Question: My friend, who has triple-negative breast cancer, is BRCA negative and had a recurrence, is now terminal with mets to the breast bone, lymph nodes and lungs. She is fighting for quality for life and won't be seeking chemo this time around because of the fatigue and weakness associated with [that]. Is there any kind of clinical trial you can suggest that would buy her more time that won't make her tired and weak quickly? I really care for my friend and would like to think there is something she can take to slow the progression of her cancer.

Dr. Sledge: The answer to this question depends a great deal on what prior therapies your friend has had. Most chemotherapy agents (the principal available therapies for TNBC) promote fatigue to varying degrees, though if the fatigue and weakness are related to the cancer itself (for instance, anemia related to bone marrow involvement), then in some cases a response to therapy will decrease fatigue and improve quality of life.

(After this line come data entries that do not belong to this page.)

(** The header block [h] carries the attribute [key]: somewhere in it stands
    [key], a quote, a non-empty value free of quotes, and a quote. *)
Definition has_attribute (key h : str) : Prop :=
  ∃ pre v post,
    h = pre ++ key ++ QUOTE :: v ++ QUOTE :: post ∧ v ≠ [] ∧ (QUOTE ∉ v).

(** The key under which a part enters [fields], and the one under which it
    enters [files], if the loop body takes it that far. *)
Definition field_key (part : str) : option str :=
  if skipped part then None
  else if includes (headerStr_of part) (lit "filename=") then None
  else match_quoted (lit "name=") (headerStr_of part).

Definition file_key (part : str) : option str :=
  if skipped part then None
  else if includes (headerStr_of part) (lit "filename=")
  then match_quoted (lit "filename=") (headerStr_of part)
  else None.

(** [s.endsWith(p)]. *)
Definition endsWith (s p : str) : bool := startsWith (rev s) (rev p).

(** Stripping one trailing line terminator in the words of the
    specification: a body block that ends with CR LF loses these two code
    units, any other body block is left as it is. *)
Definition strip_one_terminator (b : str) : str :=
  if endsWith b CRLF then take (length b - length CRLF) b else b.
(** The list [process_race_recode_40] returns for a code of the table
    fits the column's Enum, the first fifteen labels of the table, for
    the direct codes and for the composites 15, 16, 19 and 25 only: the
    other composites hold [ASIAN] or [NHOPI], which the Enum has not. *)
Theorem race_recode_40_outside_its_enum (value : string) (v : Z) :
  value <> "" ->
  try_parse_int value = Ok v ->
  1 <= v <= 40 ->
  exists x,
    process_race_recode_40 value = Ok ("race_recode_40", x)
    /\ (fits race_recode_40 x = true <-> v <= 16 \/ v = 19 \/ v = 25).
Proof.
  intros Hne Hv Hr.
  apply String.eqb_neq in Hne.
  unfold process_race_recode_40.
  rewrite Hne, Hv; simpl bind.
  destruct (in_interval 1 40 v Hr) as [k [Hk ->]].
  change (Z.to_nat (40 - 1)) with 39%nat in Hk.
  enumerate k 40 by
    (eexists; split; [reflexivity |];
     split; intros Hf;
     [first [lia | vm_compute in Hf; discriminate Hf]
     | first [vm_compute; reflexivity | exfalso; lia]]).
  exfalso; lia.
Qed.

Lemma race_recode_40_outside_its_enum_witness :
  exists x,
    process_race_recode_40 "22" = Ok ("race_recode_40", x)
    /\ (fits race_recode_40 x = true <-> 22 <= 16 \/ 22 = 19 \/ 22 = 25).
Proof.
  apply (race_recode_40_outside_its_enum "22" 22);
    [discriminate | reflexivity | lia].
Defined.

(** * The run: frames, row order and failures *)

(** ** Inferred types *)

Lemma inferred_eqb_eq : forall a b : inferred, inferred_eqb a b = true -> a = b.
Proof.
  fix IH 1.
  intros [| | | | a' | fa] [| | | | b' | fb]; simpl;
    try discriminate; try reflexivity.
  - intros H; f_equal; apply IH; exact H.
  - intros H; f_equal.
    revert fb H.
    induction fa as [| [n t] ra IHf]; intros [| [m u] rb] H;
      try discriminate; [reflexivity |].
    apply andb_true_iff in H as [H Hrest].
    apply andb_true_iff in H as [Hn Ht].
    apply String.eqb_eq in Hn; subst m.
    rewrite (IH t u Ht), (IHf rb Hrest); reflexivity.
Qed.

Lemma inferred_eqb_refl : forall a : inferred, inferred_eqb a a = true.
Proof.
  fix IH 1.
  intros [| | | | a' | fa]; simpl; try reflexivity.
  - apply IH.
  - induction fa as [| [n t] ra IHf]; [reflexivity |].
    rewrite String.eqb_refl, IH, IHf; reflexivity.
Qed.

Lemma sub_refl (t : inferred) : sub t t = true.
Proof.
  induction t as [| | | | t IH | fields]; simpl; try reflexivity;
    [exact IH | apply (inferred_eqb_refl (IStruct fields))].
Qed.

(** Two types below [t] have a common type, which is below [t]. *)
Lemma supertype_sub : forall a b t : inferred,
  sub a t = true -> sub b t = true ->
  exists c, supertype a b = Some c /\ sub c t = true.
Proof.
  induction a as [| | | | a IH | fa]; intros b t Ha Hb.
  - exists b; split; [reflexivity | exact Hb].
  - destruct b; try (exists IBoolean; split; [reflexivity | exact Ha]);
      destruct t; simpl in Ha, Hb; discriminate.
  - destruct b; try (exists IInt64; split; [reflexivity | exact Ha]);
      destruct t; simpl in Ha, Hb; discriminate.
  - destruct b; try (exists IString; split; [reflexivity | exact Ha]);
      destruct t; simpl in Ha, Hb; discriminate.
  - destruct t as [| | | | t | ft]; simpl in Ha; try discriminate.
    destruct b as [| | | | b | fb]; simpl in Hb; try discriminate.
    + exists (IList a); split; [reflexivity | exact Ha].
    + destruct (IH b t Ha Hb) as [c [Hc Hsub]].
      exists (IList c); split; [simpl; rewrite Hc; reflexivity | exact Hsub].
  - assert (t = IStruct fa) as -> by (symmetry; apply inferred_eqb_eq; exact Ha).
    destruct b as [| | | | b | fb]; try (simpl in Hb; discriminate).
    + exists (IStruct fa); split; [reflexivity | exact Ha].
    + assert (IStruct fb = IStruct fa) as E by (apply inferred_eqb_eq; exact Hb).
      inversion E; subst fb.
      exists (IStruct fa); split; [| exact Ha].
      change (supertype (IStruct fa) (IStruct fa))
        with (if inferred_eqb (IStruct fa) (IStruct fa)
              then Some (IStruct fa) else None).
      rewrite inferred_eqb_refl; reflexivity.
Qed.

(** Joining values that conform to [t], from a type below [t], gives a
    type below [t]. *)
Lemma join_conforming {A : Type} (f : A -> pyval) (t : inferred) (xs : list A) :
  Forall (fun x => conforms t (f x) = true) xs ->
  forall a, sub a t = true ->
  exists u,
    fold_left (fun acc x => join acc (dtype_of (f x))) xs (Some a) = Some u
    /\ sub u t = true.
Proof.
  induction 1 as [| x xs Hx _ IH]; intros a Ha; simpl.
  - exists a; split; [reflexivity | exact Ha].
  - unfold conforms in Hx.
    destruct (dtype_of (f x)) as [b |]; [| discriminate].
    destruct (supertype_sub a b t Ha Hx) as [c [Hc Hsub]].
    cbn [join]; rewrite Hc.
    apply IH; exact Hsub.
Qed.

Lemma list_conforms (t : inferred) (l : list pyval) :
  Forall (fun x => conforms t x = true) l ->
  conforms (IList t) (PList l) = true.
Proof.
  intros Hl.
  destruct (join_conforming (fun x => x) t l Hl INull eq_refl) as [u [Hu Hsub]].
  unfold conforms; cbn [dtype_of].
  rewrite Hu; exact Hsub.
Qed.

(** ** The values of a column *)

Lemma scalar_conforms (ty : dtype) (v : pyval) :
  match ty with ListOf _ | Struct _ => False | _ => True end ->
  fits ty v = true -> conforms (expected ty) v = true.
Proof.
  destruct ty; try contradiction; intros _;
    destruct v; cbn [fits]; try discriminate; reflexivity.
Qed.

Lemma condition_conforms (v : pyval) :
  fits entity_axis_condition v = true ->
  conforms (expected entity_axis_condition) v = true.
Proof.
  destruct v; cbn [fits entity_axis_condition]; try discriminate;
    reflexivity.
Qed.

Lemma list_of_conforms (inner : dtype) (v : pyval) :
  (forall x, fits inner x = true -> conforms (expected inner) x = true) ->
  fits (ListOf inner) v = true ->
  conforms (expected (ListOf inner)) v = true.
Proof.
  intros Hinner.
  destruct v; cbn [fits]; try discriminate; [reflexivity |].
  intros Hl; cbn [expected].
  apply list_conforms.
  apply Forall_forall; intros x Hx.
  apply Hinner.
  rewrite forallb_forall in Hl; apply Hl; exact Hx.
Qed.

Lemma str_list_conforms (x : pyval) :
  str_list x -> conforms (IList IString) x = true.
Proof.
  intros [-> | [parts ->]]; [reflexivity |].
  apply list_conforms.
  apply Forall_forall; intros x Hx.
  apply in_map_iff in Hx as [s [<- _]]; reflexivity.
Qed.

(** A value that fits the type of its column has the type polars
    expects there, some parts [Null]. *)
Lemma schema_types_conform :
  Forall (fun ct => forall v, fits (snd ct) v = true ->
                              conforms (expected (snd ct)) v = true)
         dataset_schema.
Proof.
  unfold dataset_schema.
  repeat (apply Forall_cons;
          [ cbn [snd]; intros v;
            first [ refine (scalar_conforms _ v _); exact I
                  | apply list_of_conforms; intros x;
                    first [ refine (scalar_conforms _ x _); exact I
                          | exact (condition_conforms x) ] ] |]).
  apply Forall_nil.
Qed.
(** * Financial-Planner-AI: the chat page of [qachat.py]

    A shallow embedding of the session logic of the Streamlit page: the
    three entries the script keeps in [st.session_state], the callback
    [reset_history], the helper [get_gemini_response], the f-string that
    builds [system_prompt], and the body of the chat-input handler.

    The generative-AI client library and the Streamlit runtime are
    external to the repository.  The client library is represented by a
    record [Remote] that says, for one run of the script, which calls
    raise and what the objects answer; Streamlit's drawing calls are
    recorded in a list of rendered elements. *)

From Stdlib Require Import String Ascii List Bool Arith Lia.
Import ListNotations.
Local Open Scope list_scope.
Local Open Scope string_scope.

(** ** Python values the page handles *)

(** An instance of [Exception].  Two handlers occur in the script:
    [except ValueError] (line 204) and [except Exception] (lines 53 and
    217); the flag tells them apart, [message] is what [str(e)] gives.
    What is raised outside the class [Exception] ([KeyboardInterrupt],
    [SystemExit]) is not represented: no handler of the script catches it,
    and it ends the run wherever it occurs. *)
Record PyException : Type := mkException {
  is_ValueError : bool;
  message : string
}.

(** The result of evaluating a Python expression that may raise. *)
Inductive PyResult (A : Type) : Type :=
| Ok (a : A)
| Raise (e : PyException).
Arguments Ok {A} a.
Arguments Raise {A} e.

(** One turn of the service's native history ([protos.Content]); the page
    never looks inside. *)
Record Content : Type := mkContent {
  role : string;
  parts : string
}.

Definition History : Type := list Content.

(** [genai.GenerativeModel(name, system_instruction=...)]. *)
Record GenerativeModel : Type := mkModel {
  model_name : string;
  system_instruction : string
}.

(** [model.start_chat(history=...)]: the chat object, known by the model
    that opened it and the history it was opened with. *)
Record ChatSession : Type := mkChat {
  chat_model : GenerativeModel;
  chat_seed : History
}.

(** One element of the streamed response; [chunk.text] is a property that
    either gives a string or raises, and gives the same each time it is
    read (line 200 reads it twice). *)
Record Chunk : Type := mkChunk {
  text : PyResult string
}.
(** The alert messages, each with the value it prints. *)
Inductive Message :=
| VerificationError (text : string)
| CriticalBlockDivergence (blocks : Z)
| SignificantBlockDivergence (blocks : Z)
| CriticalReferenceDivergence (blocks : Z)
| SignificantReferenceDivergence (blocks : Z)
| PotentialReorganization (hashes : nat)
| CriticalHealthScore (health : Z)
| LowHealthScore (health : Z)
| SyncErrorDetected
| LowPeerCountAlert (peers : Z)
| HighResponseTime (seconds : Q)
| MultipleIssues (count : nat).

Record Alert := mkAlert {
  severity : Severity;
  node : option string;
  message : Message
}.

(** A threshold dictionary as far as [check_alerts] reads it: the two
    keys it looks up, each optional, with the defaults 8 and 2.0 of the
    [.get] calls. *)
Record Thresholds := mkThresholds {
  min_peers : option Z;
  max_response_time : option Q
}.

(** The argument [threshold]: the name of a tier, or a threshold
    dictionary passed directly. *)
Inductive Threshold :=
| Tier (name : string)
| Table (th : Thresholds).

(** [config.alert_thresholds] as [load_config] builds it when no
    configuration file replaces it: the keys are the names of the five
    measures, and each value is a dictionary from tier name to number,
    which has neither of the two keys read by [check_alerts]. *)
Definition default_alert_thresholds : gmap string Thresholds :=
  list_to_map
    [("min_peers", mkThresholds None None);
     ("max_cpu", mkThresholds None None);
     ("max_memory", mkThresholds None None);
     ("min_sync_progress", mkThresholds None None);
     ("max_response_time", mkThresholds None None)].

(** The first statement of [check_alerts].  The default argument
    [alert_thresholds["moderate"]] of [.get] is evaluated before the
    lookup, so a configuration without that key raises [KeyError]
    ([None]) for every tier name. *)
Definition resolve_thresholds (alert_thresholds : gmap string Thresholds)
    (threshold : Threshold) : option Thresholds :=
  match threshold with
  | Tier name =>
      moderate ← alert_thresholds !! "moderate";
      Some (default moderate (alert_thresholds !! name))
  | Table th => Some th
  end.

Definition node_alerts (th : Thresholds) (node_ : string) (e : NodeEntry) : list Alert :=
  (if ne_health_score e <? 30
   then [mkAlert CRITICAL (Some node_) (CriticalHealthScore (ne_health_score e))]
   else if ne_health_score e <? 50
        then [mkAlert WARNING (Some node_) (LowHealthScore (ne_health_score e))]
        else [])
  ++ (if String.eqb (ne_sync_status e) "error"
      then [mkAlert CRITICAL (Some node_) SyncErrorDetected] else [])
  ++ (if ne_peer_count e <? default 8 (min_peers th)
      then [mkAlert WARNING (Some node_) (LowPeerCountAlert (ne_peer_count e))] else [])
  ++ (if Py.Qgtb (ne_response_time e) (default 2%Q (max_response_time th))
      then [mkAlert WARNING (Some node_) (HighResponseTime (ne_response_time e))] else [])
  ++ (if (5 <? length (ne_issues e))%nat
      then [mkAlert CRITICAL (Some node_) (MultipleIssues (length (ne_issues e)))]
      else []).
Lemma __vc_set_active_fifos dev index (s s' : vc_state) :
  __vc_set_active dev index s = Some s' ->
  g_vc_list s' = g_vc_list s /\ g_vc_count s' = g_vc_count s /\
  trace s' = trace s /\ forall p, fifo_view s' p = fifo_view s p.
Proof.
  unfold __vc_set_active. intros Hrun.
  assert (Hgen : forall h1 : gmap nat vc_device_t,
            (forall p, (fun d => (fifo d, readable d)) <$> h1 !! p = fifo_view s p) ->
            (d ← h1 !! dev;
             let h2 := <[dev := set_active true d]> h1 in
             d' ← h2 !! dev;
             let h3 := <[dev := set_flags (Z.land (flags d') (Z.lnot VC_FLAG_HASINPUT)) d']> h2 in
             Some (with_index index (with_active (Some dev) (with_heap h3 s))))
            = Some s' ->
            g_vc_list s' = g_vc_list s /\ g_vc_count s' = g_vc_count s /\
            trace s' = trace s /\ forall p, fifo_view s' p = fifo_view s p).
  { intros h1 Hview. destruct (h1 !! dev) as [d|] eqn:Hd; cbn; [|discriminate].
    rewrite lookup_insert_eq. cbn. intros [= <-]. repeat split.
    intros p. unfold fifo_view at 1. cbn.
    rewrite (view_insert _ dev (set_active true d) _ p), (view_insert _ dev d _ p);
      try reflexivity; [apply Hview | exact Hd | apply lookup_insert_eq]. }
  destruct (g_active_vc s) as [a|].
  - destruct (heap s !! a) as [da|] eqn:Hda; [|discriminate Hrun].
    apply (Hgen (<[a := set_active false da]> (heap s)));
      [|exact Hrun].
    intros p. unfold fifo_view.
    rewrite (view_insert _ a da _ p Hda); reflexivity.
  - apply (Hgen (heap s)); [intros p; reflexivity | exact Hrun].
Qed.
Lemma gather_lines_entries d0 e1 (rest : list entry)
    (trailer : list string) :
  Forall entry_ok (e1 :: rest) →
  NoDup (entry_tag <$> e1 :: rest) →
  trailer = [] ∨ trailer = [String Py.nul ""] →
  ∃ st,
    gather_lines (GatherState true None d0)
      (entry_header e1 :: entry_lines e1 ++ db_lines rest ++ trailer) = Ok st
    ∧ (∀ e, e ∈ e1 :: rest →
        ∃ l, a3m_lines_of st !! entry_tag e = Some l
             ∧ Py.join "" l
               = Py.join "" (default [] (d0 !! entry_tag e))
                 +:+ Py.join "" (entry_header e :: entry_lines e))
    ∧ ∀ k, k ∉ entry_tag <$> e1 :: rest → a3m_lines_of st !! k = d0 !! k.
Proof.
  intros Hok Hnd Htrailer.
  destruct (gather_lines_file d0 e1 rest trailer Hok) as (m & -> & Hm).
  set (D := foldl store_entry d0 (e1 :: rest)).
  assert (∀ e, e ∈ e1 :: rest →
            D !! entry_tag e
            = Some (default [] (d0 !! entry_tag e)
                    ++ entry_header e :: entry_lines e)) as HD
    by (intros e He; by apply store_entries_lookup).
  assert (∀ k, k ∉ entry_tag <$> e1 :: rest → D !! k = d0 !! k) as Hother
    by (intros k Hk; by apply store_entries_other).
  destruct Htrailer as [-> | ->].
  - eexists. split; [reflexivity|]. cbn [a3m_lines_of]. split; [|done].
    intros e He. eexists. split; [by apply HD|].
    by rewrite join_empty_app.
  - apply list_elem_of_fmap in Hm as (em & -> & Hem).
    cbn [gather_lines]. unfold gather_line.
    cbn [String.length Nat.ltb Nat.leb Py.contains Py.remove_char].
    rewrite bool_decide_true by done.
    cbn [orb Py.startswith andb update_M cur_M a3m_lines_of mbind result_bind].
    rewrite (HD em Hem). cbn [mbind result_bind].
    eexists. split; [reflexivity|]. cbn [a3m_lines_of]. split.
    + intros e He.
      destruct (decide (entry_tag e = entry_tag em)) as [Heq|Hne].
      * assert (default [] (d0 !! entry_tag e)
                ++ entry_header e :: entry_lines e
                = default [] (d0 !! entry_tag em)
                  ++ entry_header em :: entry_lines em) as Hsame.
        { apply (inj Some). rewrite <- (HD e He), <- (HD em Hem).
          by rewrite Heq. }
        exists ((default [] (d0 !! entry_tag e)
                 ++ entry_header e :: entry_lines e) ++ [""]).
        split.
        -- rewrite Hsame, Heq. apply lookup_insert_eq.
        -- rewrite !join_empty_app. simpl. by rewrite str_app_nil_r.
      * rewrite lookup_insert_ne by done.
        eexists. split; [by apply HD|]. by rewrite join_empty_app.
    + intros k Hk. rewrite lookup_insert_ne; [by apply Hother|].
      intros <-. apply Hk. by apply list_elem_of_fmap_2.
Qed.



End Demultiplex.

Section Rerun.
Implicit Types (w : world).

Lemma world_eta w :
  World (files w) (dirs w) (replies w) (archive w) (trace w) = w.
Proof. by destruct w. Qed.

Lemma makedir_existing p w :
  files w !! p = None → p ∈ dirs w → makedir p w = (Ok (), w).
Proof.
  intros Hp Hd. unfold makedir. rewrite Hp.
  replace ({[p]} ∪ dirs w) with (dirs w) by set_solver.
  by rewrite world_eta.
Qed.

Lemma makedir_inv p w u w' :
  makedir p w = (Ok u, w') →
  files w' = files w ∧ dirs w' = {[p]} ∪ dirs w.
Proof.
  unfold makedir. destruct (files w !! p); [done|]. by intros [= _ <-].
Qed.

Lemma call_api_inv unique_seqs mode N tar_gz_file w u w' :
  call_api unique_seqs mode N tar_gz_file w = (Ok u, w') →
  dirs w' = dirs w
  ∧ is_Some (files w' !! tar_gz_file)
  ∧ ∀ p, is_Some (files w !! p) → is_Some (files w' !! p).
Proof.
  unfold call_api. unfold mbind, IO_bind, isfile.
  case_bool_decide as Htar.
  - intros [= _ <-]. done.
  - destruct (api_loop _ _ _) as [[[ID|e] evs] unread]; [|done].
    intros [= _ <-]. cbn [files dirs]. split; [done|]. split.
    + rewrite lookup_insert_eq. by eexists.
    + intros p Hp. destruct (decide (p = tar_gz_file)) as [->|Hne]; [done|].
      by rewrite lookup_insert_ne.
Qed.

Lemma call_api_cached unique_seqs mode N tar_gz_file w :
  is_Some (files w !! tar_gz_file) →
  call_api unique_seqs mode N tar_gz_file w = (Ok (), w).
Proof.
  intros Htar. unfold call_api. unfold mbind, IO_bind, isfile.
  by rewrite bool_decide_true.
Qed.

Lemma extract_all_inv p out_path w u w' :
  extract_all p out_path w = (Ok u, w') →
  dirs w' = dirs w ∧ ∀ q, is_Some (files w !! q) → is_Some (files w' !! q).
Proof.
  unfold extract_all. destruct (files w !! p) as [[lines|members]|]; try done.
  intros [= _ <-]. cbn [files dirs]. split; [done|].
  generalize (files w). induction members as [|m members IH]; intros fs q Hq.
  - done.
  - cbn [foldl]. apply IH.
    destruct (decide (q = PyNum.path_join out_path m.1)) as [->|Hne].
    + rewrite lookup_insert_eq. by eexists.
    + by rewrite lookup_insert_ne.
Qed.

Lemma read_lines_inv p w lines w' :
  read_lines p w = (Ok lines, w') →
  w' = w ∧ files w !! p = Some (TextFile lines).
Proof.
  unfold read_lines. destruct (files w !! p) as [[l|m]|]; try done.
  by intros [= -> <-].
Qed.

It is also important to point out that how long a woman receives therapy for advanced breast cancer should always be the woman’s decision based upon open and forthright discussions with her oncologist as to her likelihood of benefit and harm with available agents.

Question: I heard there's a new drug for triple-negative breast cancer on the horizon that's better than sunitinib (Sutent) and lapatinib (Tykerb). Do you know what this new drug is? Is this a new clinical trial for triple-negative breast cancer?

Dr. Sledge: There are large numbers of novel agents being tested for TNBC, though no particular agent is so far along that I would consider it a “slam-dunk” to come on the market in the near future. What many of us thought of as the best bet for rapid approval, the PARP inhibitor that looked so good in Phase II trials in 2009, has recently failed to meet its primary endpoints in a recently reported Phase III trial.